◆ **PROBLEM STATEMENT**
Report each line below that carries the word "Hall".

◆ **Stored data entries**
Content starts
Lemma register_then_login_witness :
  let db1 :=
    (register Sample.bcrypt_raw Sample.JWT_SECRET Sample.jwt_encode
       SampleStore.alice Sample.salt 1700000000 (Some Sample.db0)).2 in
  login Sample.bcrypt_raw Sample.JWT_SECRET Sample.jwt_encode
    SampleStore.alice 1700000007 db1
  = (Ok (AuthResponse.mk
           (create_token Sample.JWT_SECRET Sample.jwt_encode 1700000007 "a@x.com")
           "a@x.com" None),
     db1) ∧
  login Sample.bcrypt_raw Sample.JWT_SECRET Sample.jwt_encode
    (AuthRequest.mk "a@x.com" "wrong") 1700000007 db1
  = (Raise (HTTPException 401 "Invalid credentials"), db1).
Proof.
  intros db1.
  assert (String.length (AuthRequest.password SampleStore.alice) ≤ 4096)
    as Hlen by (apply Nat.leb_le; vm_compute; reflexivity).
  assert (∀ u, u ∈ user Sample.db0 →
               UserDoc.email u ≠ AuthRequest.email SampleStore.alice)
    as Hfresh by (intros u Hu; by apply elem_of_nil in Hu).
  destruct (register_then_login Sample.bcrypt_raw Sample.JWT_SECRET
              Sample.jwt_encode Sample.db0 SampleStore.alice Sample.salt
              1700000000 1700000007 sample_bcrypt_raw_ok eq_refl eq_refl
              Hlen Hfresh) as [Hsame Hother].
  split; [exact Hsame|].
  apply (Hother "wrong"); [reflexivity | | ].
  - apply Nat.leb_le. vm_compute. reflexivity.
  - vm_compute. discriminate.
Defined.

Lemma track_event_not_bearer_witness :
  track_event Sample.JWT_SECRET Sample.jwt_decode Sample.click
    (Some ("bearer " ++ SampleStore.alice_token)%string) (Some Sample.db0)
  = (Ok {["status" := "ok"]},
     Some (with_event (stored_event "anonymous" Sample.click) Sample.db0)) ∧
  track_event Sample.JWT_SECRET Sample.jwt_decode Sample.click
    (Some "") (Some Sample.db0)
  = (Ok {["status" := "ok"]},
     Some (with_event (stored_event "anonymous" Sample.click) Sample.db0)).
Proof.
  split; apply track_event_not_bearer; reflexivity.
Defined.

Lemma track_event_never_fails_witness :
  ∃ user_id,
    user_id ≠ "" ∧
    track_event Sample.JWT_SECRET Sample.jwt_decode Sample.click
      (Some "Bearer ") (Some Sample.db0)
    = (Ok {["status" := "ok"]},
       Some (mkDatabase [] [Event.mk user_id "click" ∅])).
Proof.
  apply (track_event_never_fails Sample.JWT_SECRET Sample.jwt_decode
           Sample.click (Some "Bearer ") Sample.db0).
  - intros tok e. apply sample_decode_raises.
  - intros tok payload v. apply sample_decode_sub_string.
Defined.

Lemma issued_token_attributes_event_witness :
  track_event Sample.JWT_SECRET Sample.jwt_decode Sample.click
    (Some ("Bearer " ++ SampleStore.alice_token)%string) (Some Sample.db0)
  = (Ok {["status" := "ok"]},
     Some (mkDatabase [] [Event.mk "a@x.com" "click" ∅])).
Proof.
  apply (issued_token_attributes_event Sample.JWT_SECRET Sample.jwt_encode
           Sample.jwt_decode Sample.click Sample.db0 1700000000 "a@x.com").
  - intros sub iat key. apply sample_decode_encode.
  - discriminate.
Defined.

Lemma run_user_ids_nonempty_witness :
  user_ids_nonempty
    (mkDatabase []
       [Event.mk "anonymous" "click" ∅; Event.mk "a@x.com" "view" ∅]).
Proof.
  apply (run_user_ids_nonempty Sample.bcrypt_raw Sample.JWT_SECRET
           Sample.jwt_encode Sample.jwt_decode Sample.db0
           [TrackEvent (EventIn.mk "click" None) None;
            TrackEvent (EventIn.mk "view" None)
              (Some ("Bearer " ++ SampleStore.alice_token)%string)]).
  - constructor.
  - vm_compute. reflexivity.
Defined.

Lemma run_hashes_identified_witness :
  hashes_identified Sample.db1 ∧
  (login Sample.bcrypt_raw Sample.JWT_SECRET Sample.jwt_encode
     (AuthRequest.mk "a@x.com" "guess") 1700000008 (Some Sample.db1)).1
  ≠ Raise UnknownHashError.
Proof.
  destruct (run_hashes_identified Sample.bcrypt_raw Sample.JWT_SECRET
              Sample.jwt_encode Sample.jwt_decode Sample.db0
              [Register SampleStore.alice Sample.salt 1700000000] Sample.db1)
    as [Hinv Hlogin].
  - constructor.
  - vm_compute. reflexivity.
  - split; [exact Hinv | apply Hlogin].
Defined.

Lemma analytics_summary_few_types_witness :
  ∃ resp,
    analytics_summary None (Some SampleStore.clicks)
    = (Ok resp, Some SampleStore.clicks) ∧
    Summary.total resp = 4 ∧
    ("click", 3) ∈ Summary.byType resp.
Proof.
  destruct (analytics_summary_few_types SampleStore.clicks None)
    as (resp & Hresp & Htotal & _ & Hall).
  - vm_compute. lia.
  - exists resp. split_and!; [exact Hresp | exact Htotal |].
    apply (Hall "click"). vm_compute. left.
Defined.

Lemma get_current_user_sound_witness :
  ∃ u, u ∈ user Sample.db1 ∧ UserDoc.email u ≠ "".
Proof.
  edestruct (get_current_user_sound Sample.JWT_SECRET Sample.jwt_decode
               SampleStore.database_bool (Some SampleStore.alice_token)
               (Some Sample.db1))
    as (d & t & Hd & _ & _ & Hin & Hne & _).
  - vm_compute. reflexivity.
  - injection Hd as <-. eexists. split; [exact Hin | exact Hne].
Defined.

Lemma get_current_user_refusals_witness :
  get_current_user Sample.JWT_SECRET Sample.jwt_decode
    SampleStore.database_bool None (Some Sample.db1)
  = Raise (HTTPException 401 "Missing token") ∧
  get_current_user Sample.JWT_SECRET Sample.jwt_decode
    SampleStore.database_bool (Some SampleStore.alice_token) None
  = Raise (HTTPException 401 "User not found").
Proof.
  split.
  - apply (get_current_user_refusals Sample.JWT_SECRET Sample.jwt_decode
             SampleStore.database_bool None (Some Sample.db1)).
    + intros tok e. apply sample_decode_raises.
    + intros d. by exists true.
    + by left.
  - pose proof (get_current_user_refusals Sample.JWT_SECRET Sample.jwt_decode
                  SampleStore.database_bool (Some SampleStore.alice_token) None
                  (λ tok e, sample_decode_raises tok _ _ e)
                  (λ d, ex_intro _ true eq_refl)) as (_ & _ & H & _).
    apply (H SampleStore.alice_token "a@x.com");
      [reflexivity | discriminate | reflexivity
      | vm_compute; reflexivity | discriminate].
Defined.

Lemma register_then_get_current_user_witness :
  ∃ h,
    get_current_user Sample.JWT_SECRET Sample.jwt_decode
      SampleStore.database_bool (Some SampleStore.alice_token)
      (Some Sample.db1)
    = Ok (UserDoc.mk "a@x.com" None (Some h)).
Proof.
  edestruct (register_then_get_current_user Sample.bcrypt_raw
               Sample.JWT_SECRET Sample.jwt_encode Sample.jwt_decode
               SampleStore.database_bool Sample.db0 SampleStore.alice
               Sample.salt 1700000000)
    as (h & _ & Hget).
  - intros sub iat key. apply sample_decode_encode.
  - apply sample_encode_nonempty.
  - reflexivity.
  - discriminate.
  - vm_compute. reflexivity.
  - exists h. exact Hget.
Defined.

Lemma track_event_then_summary_witness :
  ∃ resp,
    analytics_summary None
      (Some (with_event (stored_event "anonymous" Sample.click) SampleStore.clicks))
    = (Ok resp,
       Some (with_event (stored_event "anonymous" Sample.click) SampleStore.clicks)) ∧
    Summary.total resp = 5 ∧ ("click", 4) ∈ Summary.byType resp.
Proof.
  apply (track_event_then_summary Sample.JWT_SECRET Sample.jwt_decode
           Sample.click None None SampleStore.clicks _ {["status" := "ok"]}).
  - reflexivity.
  - vm_compute. lia.
Defined.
Content ends
◆ **SOLUTION FOR THIS EXERCISE**
    as (resp & Hresp & Htotal & _ & Hall).
    apply (Hall "click"). vm_compute. left.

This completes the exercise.